Abstract

Summary All organisms experience stress as an inevitable part of life, from single-celled microorganisms to complex multicellular beings. The ability to recover from stress is a fundamental trait that determines the overall resilience of an organism, yet stress recovery is understudied. To begin unraveling the stress recovery process we studies recovery from drought stress in Arabidopsis thaliana . We performed a fine-scale time series of bulk RNA sequencing starting 15 minutes after rehydration following moderate drought. We reveal that drought recovery is a rapid process involving the activation of thousands of recovery-specific genes. To capture these rapid recovery responses in different leaf cell types, we performed single-nucleus transcriptome analysis at the onset of post-drought recovery, identifying a cell type-specific transcriptional state developing within 15 minutes of rehydration independently across cell types.
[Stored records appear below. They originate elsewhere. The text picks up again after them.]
(** The [data] dict of [generate_sample_data], key by key. *)
Definition data : list (string * list pyval) :=
  [ ("customer_id",
      strs (map (fun i => "CUST" ++ PyInt.format_0d 4 i) (PyInt.range 1 21)));
    ("customer_name", strs
      [ "Alice Johnson"; "Bob Smith"; "Charlie Brown"; "Diana Prince"; "Eve Wilson";
        "Frank Miller"; "Grace Lee"; "Henry Davis"; "Ivy Chen"; "Jack Taylor";
        "Karen White"; "Liam O'Brien"; "Mia Garcia"; "Noah Martinez"; "Olivia Anderson";
        "Paul Thompson"; "Quinn Jackson"; "Rachel Green"; "Sam Wilson"; "Tina Brown" ]);
    ("customer_email", strs
      [ "alice.j@example.com"; "bob.smith@example.com"; "charlie.b@example.com";
        "diana.p@example.com"; "eve.w@example.com"; "frank.m@example.com";
        "grace.lee@example.com"; "henry.d@example.com"; "ivy.chen@example.com";
        "jack.t@example.com"; "karen.w@example.com"; "liam.ob@example.com";
        "mia.g@example.com"; "noah.m@example.com"; "olivia.a@example.com";
        "paul.t@example.com"; "quinn.j@example.com"; "rachel.g@example.com";
        "sam.w@example.com"; "tina.b@example.com" ]);
    ("ssn", strs
      [ "123-45-6789"; "234-56-7890"; "345-67-8901"; "456-78-9012"; "567-89-0123";
        "678-90-1234"; "789-01-2345"; "890-12-3456"; "901-23-4567"; "012-34-5678";
        "111-22-3333"; "222-33-4444"; "333-44-5555"; "444-55-6666"; "555-66-7777";
        "666-77-8888"; "777-88-9999"; "888-99-0000"; "999-00-1111"; "000-11-2222" ]);
    ("sales_region", strs
      [ "APAC"; "APAC"; "APAC"; "APAC"; "APAC";
        "EMEA"; "EMEA"; "EMEA"; "EMEA"; "EMEA";
        "AMER"; "AMER"; "AMER"; "AMER"; "AMER";
        "APAC"; "APAC"; "EMEA"; "AMER"; "APAC" ]);
    ("sales_amount", floats
      [ 1250.50; 2300.75; 1890.25; 3200.00; 1450.30;
        2100.00; 1750.50; 2900.25; 1650.75; 2400.00;
        1950.50; 2800.25; 1550.75; 3100.00; 2200.50;
        1850.25; 2600.75; 1400.00; 2700.50; 1900.25 ]%float);
    ("sale_date", strs
      [ "2024-01-15"; "2024-01-16"; "2024-01-17"; "2024-01-18"; "2024-01-19";
        "2024-02-10"; "2024-02-11"; "2024-02-12"; "2024-02-13"; "2024-02-14";
        "2024-03-05"; "2024-03-06"; "2024-03-07"; "2024-03-08"; "2024-03-09";
        "2024-04-20"; "2024-04-21"; "2024-04-22"; "2024-04-23"; "2024-04-24" ]) ].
Furthermore, we reveal a recovery-induced activation of the immune system that occurs independent of infection, which enhances pathogen resistance in vivo in A. thaliana , wild tomato ( Solanum pennellii) and domesticated tomato ( Solanum lycopersicum cv. M82). Since rehydration promotes microbial proliferation and thereby increases the risk of infection 1–2 , drought recovery-induced immunity may be crucial for plant survival in natural environments. These findings indicate that drought recovery coincides with a preventive defense response, unraveling the complex regulatory mechanisms that facilitate stress recovery in different plant cell types.